During the earliest years of the National Association for the Advancement of Colored People (NAACP), its leaders turned to Boas for credible support. He spoke at National Negro and NAACP conferences and wrote for the association’s publication, Crisis. In 1911, he published The Mind of Primitive Man, an attack on all fronts of racial prejudice, undermining the research done by others to support racist theories. As one colleague later wrote, “he gave firm scientific support for tolerance toward racial and cultural differences, in terms so well reasoned and documented that much of what he stood for has moved into common thought, its source unsuspected by most of those who follow it.” Although Boas died in 1942, it could be said that he took the nation from the Plessey versus Ferguson U.S. Supreme Court ruling in 1896, supporting the “separate but equal” doctrine, to the Brown versus Board of Education decision in 1954, declaring that “separate is inherently unequal.”

While he became an American citizen during his time at Clark University, Boas remained devoted to German culture—which he later ardently distinguished from “Nazi culture,” Even before World War I, he mocked the notion of “the blond superman,” calling ir “Nordic nonsense,” In 1933, he wrote an article tiled “Aryans and Non-Aryans,” which was distributed by the anti-Nazi underground in Germany and was subsequently translated into English and Spanish. Later in the decade, he led an effort to bring to the United States German Jewish scholars who had been dismissed from their universities in Germany.

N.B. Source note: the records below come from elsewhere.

(* ===== verification/KVStoreThin.v ===== *)
(** * The store of a satellite node ([lib/thin/KVStoreThin], [KVStoreBase::Open])

    A satellite node has no tree: every call goes to the DHT client, except for the
    blocks that are made by [new].  The calls that only throw have no definition. *)

From S2P Require Import Prelude Status ARTree RTreeEngine Poller Rqst PrimaryKey DhtCore KVStore DhtRpc.

(** ** [KVStoreBase::Open] *)

Inductive OperationalMode : Type := STORAGE | SATELLITE.
Inductive store_kind : Type := StorageStore | ThinStoreKind.

(** The class that [Open] makes; the thin library has no [KVStore]. *)
Definition Open (thin_lib : bool) (mode : OperationalMode) : outcome exn store_kind :=
  match mode with
  | STORAGE => if thin_lib then Throw (OperationFailedException UNKNOWN_ERROR) else Ret StorageStore
  | SATELLITE => Ret ThinStoreKind
  end.

(** ** [class KVStoreThin] *)

(** The constructor: [raw] is what [_keySize] holds before it is set. *)
Definition thin_keySize (raw : Z) (k : KeyDescriptor) : Z :=
  let n := fold_left (fun n i => u64 (n + fsize (field i k))) (seq 0 (nfields k)) raw in
  if negb (n =? 0) then DEFAULT_KEY_SIZE else n.

Section Thin.
Context {W : Type} (remote : DhtNode -> ErpRequestType -> DaqdbDhtMsg -> W -> DaqdbDhtResult * W).

Record KVStoreThin : Type := mkKVStoreThin { t_client : @DhtClient W; t_heap : memory; t_keySize : Z }.

#[local] Abbreviation TM A := (M exn KVStoreThin A).

Definition t_on_client {A} (m : M exn (@DhtClient W) A) : TM A :=
  czoom t_client (fun c s => mkKVStoreThin c (t_heap s) (t_keySize s)) m.
Definition t_new (bytes : list Z) : TM positive := fun s =>
  let (a, h) := heap_new bytes (t_heap s) in (Ret a, mkKVStoreThin (t_client s) h (t_keySize s)).
Definition t_delete (p : option positive) : TM unit := fun s =>
  match p with
  | None => (Ret tt, s)
  | Some a => match t_heap s !! a with
              | Some _ => (Ret tt, mkKVStoreThin (t_client s) (delete a (t_heap s)) (t_keySize s))
              | None => (Undef, s)
              end
  end.

(** The bytes of a value: in a block, or in the message buffer behind the key. *)
Definition t_value (key : Key) (v : Value) : TM (list Z) := fun s =>
  match v_data v with
  | Some (VHeap a) => (read_mem (t_heap s) a (v_size v), s)
  | Some VMsg => (Ret (take (Z.to_nat (v_size v)) (drop (length (k_data key)) (msg (_reqMsgBuf (t_client s))))), s)
  | Some (VPmem _) => (Undef, s)
  | None => if v_size v =? 0 then (Ret [], s) else (Undef, s)
  end.

(** [clbGet] copies the response into a new block. *)
Definition thin_Get (key : Key) : TM Value :=
  let! bytes := t_on_client (get remote key) in
  let! a := t_new bytes in
  cret (mkValue (Some (VHeap a)) (Z.of_nat (length bytes)) false).

(** The frees are those of the client, whatever the key and the value are. *)
Definition thin_Put (key : Key) (val : Value) : TM unit :=
  ccatch
    (let! bytes := t_value key val in t_on_client (put remote key bytes))
    (fun e => t_on_client free_value ;;; t_on_client free_key ;;; cthrow e) ;;;
  t_on_client free_value ;;; t_on_client free_key.

Definition thin_GetAny : TM Key :=
  let! bytes := t_on_client (getAny remote) in
  let! a := t_new bytes in
  cret (mkKey bytes (Some a) false).

Definition thin_Remove (key : Key) : TM unit := t_on_client (remove remote key).

Definition thin_Alloc (key : Key) (size : Z) (kvsBuffered : bool) : TM Value :=
  if size =? 0 then cthrow (OperationFailedException EINVAL)
  else if kvsBuffered then t_on_client (alloc size)
  else let! a := t_new (replicate (Z.to_nat size) 0) in cret (mkValue (Some (VHeap a)) size false).

Definition thin_Free_value (value : Value) : TM unit :=
  if v_kvs value then t_on_client free_value
  else match v_data value with
       | None => cret tt
       | Some (VHeap a) => t_delete (Some a)
       | Some _ => cundef
       end.

Definition thin_AllocKey (kvsBuffered : bool) : TM Key :=
  let! s := cget in
  if kvsBuffered then t_on_client (allocKey (t_keySize s))
  else
    let bytes := replicate (Z.to_nat (t_keySize s)) 0 in
    let! a := t_new bytes in
    cret (mkKey bytes (Some a) false).

Definition thin_Free_key (key : Key) : TM unit :=
  if k_kvs key then t_on_client free_key else t_delete (k_block key).
End Thin.

(** ** A satellite node and a storage node *)

Section RoundTrip.
Context {T R O N : Type} `{RTreeEngine T} `{SpdkRing (list Z) R} `{StoreServices O N}.
#[local] Abbreviation store := (@KVStore T R O N).
Context (remote : DhtNode -> ErpRequestType -> DaqdbDhtMsg -> store -> DaqdbDhtResult * store).
#[local] Abbreviation thin := (@KVStoreThin store).
Implicit Types s : thin.

(** C14. A satellite node gets what it put.  A value in a block, put under a key that is
    routed to a storage node whose handler answers [OK], comes back from a [Get] in a new
    block with exactly its bytes. *)
Theorem thin_put_get s key a v host r w : delivers remote -> rt_ok (_spRtree (world (t_client s))) ->
  rt_key (T := T) (k_data key) -> k_kvs key = false -> t_heap s !! a = Some v ->
  getHostForKey (_dhtCore (t_client s)) (k_data key) = Ret host ->
  length (msg (_reqMsgBuf (t_client s))) = Z.to_nat (ERPC_MAX_REQUEST_SIZE - sizeof_DaqdbDhtMsg) ->
  sizeof_DaqdbDhtMsg + Z.of_nat (length (k_data key)) + Z.of_nat (length v) <= ERPC_MAX_REQUEST_SIZE ->
  serve ERP_REQUEST_PUT (mkMsg (Z.of_nat (length (k_data key))) (Z.of_nat (length v)) (k_data key ++ v)) (world (t_client s)) =
    (Ret r, w) -> status r = OK ->
  exists s1 b s2, thin_Put remote key (mkValue (Some (VHeap a)) (Z.of_nat (length v)) false) s = (Ret tt, s1) /\
    thin_Get remote key s1 = (Ret (mkValue (Some (VHeap b)) (Z.of_nat (length v)) false), s2) /\
    t_heap s2 = <[b := v]> (t_heap s) /\ (b ∉ dom (t_heap s)).
Proof.
  intros Hd Hok Hk Hkv Ha Hh Hbuf Hsz Hput Hst.
  destruct (remote_put_get remote (t_client s) key v host r w Hd Hok Hk Hkv Hh Hbuf Hsz Hput Hst) as (c1 & _ & E1 & _ & _ & Eg).
  destruct (Eg false false) as (c3 & E3).
  set (c2 := mkDhtClient _ _ _ _ _ _) in E3.
  exists (mkKVStoreThin c2 (t_heap s) (t_keySize s)), (fresh (dom (t_heap s))).
  exists (mkKVStoreThin c3 (<[fresh (dom (t_heap s)) := v]> (t_heap s)) (t_keySize s)). split_and!; [| |reflexivity|apply is_fresh].
  - unfold thin_Put, cbind at 1, ccatch, cbind at 1, t_value. cbn [v_data v_size]. unfold read_mem. rewrite Ha, Z.leb_refl, take_ge by lia.
    unfold t_on_client, czoom at 1. rewrite E1. reflexivity.
  - unfold thin_Get, cbind at 1, t_on_client, czoom. cbn [t_client]. rewrite E3. reflexivity.
Qed.

(** A put of one key frees the buffer of another.  After a key was allocated in the
    message buffer of the client, a put of a key in a block marks the buffer as free:
    the next allocation hands out the same bytes again, and the block is not deleted. *)
Theorem thin_put_frees_other s k1 s1 key val s2 : thin_AllocKey true s = (Ret k1, s1) ->
  thin_Put remote key val s1 = (Ret tt, s2) ->
  exists k2 s3, thin_AllocKey true s2 = (Ret k2, s3) /\ k_kvs k1 = true /\ k_kvs k2 = true /\ t_heap s2 = t_heap s1.
Proof.
  intros E1 E2.
  assert (Hks : t_keySize s2 = t_keySize s1 /\ _reqMsgBufInUse (t_client s2) = false /\ t_heap s2 = t_heap s1).
  { unfold thin_Put, cbind at 1 in E2. destruct (ccatch _ _ s1) as [o s0] eqn:E0.
    assert (K : t_keySize s0 = t_keySize s1 /\ t_heap s0 = t_heap s1).
    { unfold ccatch, cbind at 1 in E0. destruct (t_value key val s1) as [b sv] eqn:Ev.
      assert (sv = s1) as -> by (unfold t_value in Ev; repeat case_hyp; by injection Ev).
      destruct b as [b|e| |]; try (by injection E0 as <- <-).
      - unfold t_on_client, czoom in E0. destruct (put remote key b (t_client s1)) as [[[]|e| |] c]; by injection E0 as <- <-. }
    destruct o as [[]| | |]; try done. injection E2 as <-. by destruct K. }
  destruct Hks as (Ek & Eu & Eh). unfold thin_AllocKey, cbind, cget, t_on_client, czoom, allocKey in E1 |- *.
  destruct (_reqMsgBufInUse (t_client s)); [done|]. injection E1 as <- _.
  rewrite Eu. eexists _, _. split; [reflexivity|]. by split_and!.
Qed.
End RoundTrip.

(** The key size of a satellite is 16 bytes, whatever the layout of the keys is: only a
    layout that adds up to zero keeps its size. *)
Lemma thin_keySize_const raw k : thin_keySize raw k = DEFAULT_KEY_SIZE \/ thin_keySize raw k = 0.
Proof. unfold thin_keySize. set (n := fold_left _ _ raw). destruct (Z.eqb_spec n 0); [right|left]; done. Qed.

(** Satellites and storage nodes disagree on the size of keys: for every layout of
    keys that is not 16 bytes long, where a storage node uses the size of the layout. *)
Theorem thin_keySize_differs k : 0 < init_keySize k -> init_keySize k <> DEFAULT_KEY_SIZE ->
  thin_keySize 0 k <> init_keySize k.
Proof. intros Hp Hn E. destruct (thin_keySize_const 0 k) as [E'|E']; [congruence|]. lia. Qed.

(** ** Concrete runs *)

Section Runs.
#[local] Existing Instances simple_pool KVStore.run_tree KVStore.run_ring KVStore.run_services.

(** A satellite of the node of [DhtRpc], with a value in a block. *)
Definition run_thin := mkKVStoreThin run_client {[7%positive := [7; 8; 9]]} 16.

Lemma thin_put_get_witness : exists s1 b s2,
  thin_Put run_remote client_key (mkValue (Some (VHeap 7)) 3 false) run_thin = (Ret tt, s1) /\
  thin_Get run_remote client_key s1 = (Ret (mkValue (Some (VHeap b)) 3 false), s2) /\ t_heap s2 !! b = Some [7; 8; 9].
Proof.
  assert (Ea : serve ERP_REQUEST_PUT (mkMsg 8 3 (key1 ++ [7; 8; 9])) store0 = (Ret (mkResult OK 0 []), snd run_answer))
    by (vm_compute; reflexivity).
  destruct (thin_put_get run_remote run_thin client_key 7 [7; 8; 9] run_host (mkResult OK 0 []) (snd run_answer))
    as (s1 & b & s2 & E1 & E2 & Eh & _);
    [exact run_delivers|exact (reachable_inv 1 1 1 run_new run_new_reachable)|exact wf_key1|reflexivity|reflexivity|reflexivity
    |exact (length_replicate _ _)|vm_compute; discriminate|exact Ea|reflexivity|].
  exists s1, b, s2. split; [exact E1|]. split; [exact E2|]. rewrite Eh. apply lookup_insert_eq.
Defined.

(** The same with a small message buffer. *)
Definition small_thin := mkKVStoreThin (mkDhtClient (mkMsg 0 0 (replicate 64 0)) false false (_dhtCore run_client) 0 store0)
  {[7%positive := [7; 8; 9]]} 16.
Definition thin1 := snd (thin_AllocKey true small_thin).
Definition thin2 := snd (thin_Put run_remote client_key (mkValue (Some (VHeap 7)) 3 false) thin1).

Lemma thin_put_frees_other_witness : exists k2 s3, thin_AllocKey true thin2 = (Ret k2, s3) /\ k_kvs k2 = true.
Proof.
  destruct (thin_put_frees_other run_remote small_thin (mkKey (replicate 16 0) None true) thin1 client_key
    (mkValue (Some (VHeap 7)) 3 false) thin2) as (k2 & s3 & E & _ & Hk & _); [reflexivity|vm_compute; reflexivity|].
  exists k2, s3. split; [exact E|exact Hk].
Defined.

Lemma thin_keySize_differs_witness : thin_keySize 0 [mkField 8 true] <> init_keySize [mkField 8 true].
Proof. apply thin_keySize_differs; [reflexivity|discriminate]. Defined.
End Runs.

Franz Boas was a symbol for his era—contending constructively with major challenges in American society by joining a scholarly career of integrity with dedicated social activism. Along the way, he mentored a number of major figures in anthropology, among them Ruth Benedict, Margaret Mead, Melville Herskovits, Leslie Spier and John Swanton, His legacy continues to ripple on through others. It is fair to say that he created the discipline of anthropology and helped launch the enduring scholarship that continues to shape our thinking into the 21st Century. But his legacy in grappling with issues of race and culture is equally powerful. As Marshall Hyatt, one of his biographers, has written, “racism, of course, outlived Boas. What he left to America were the intellectual weapons to combat it and the recognition of the urgency of the task.”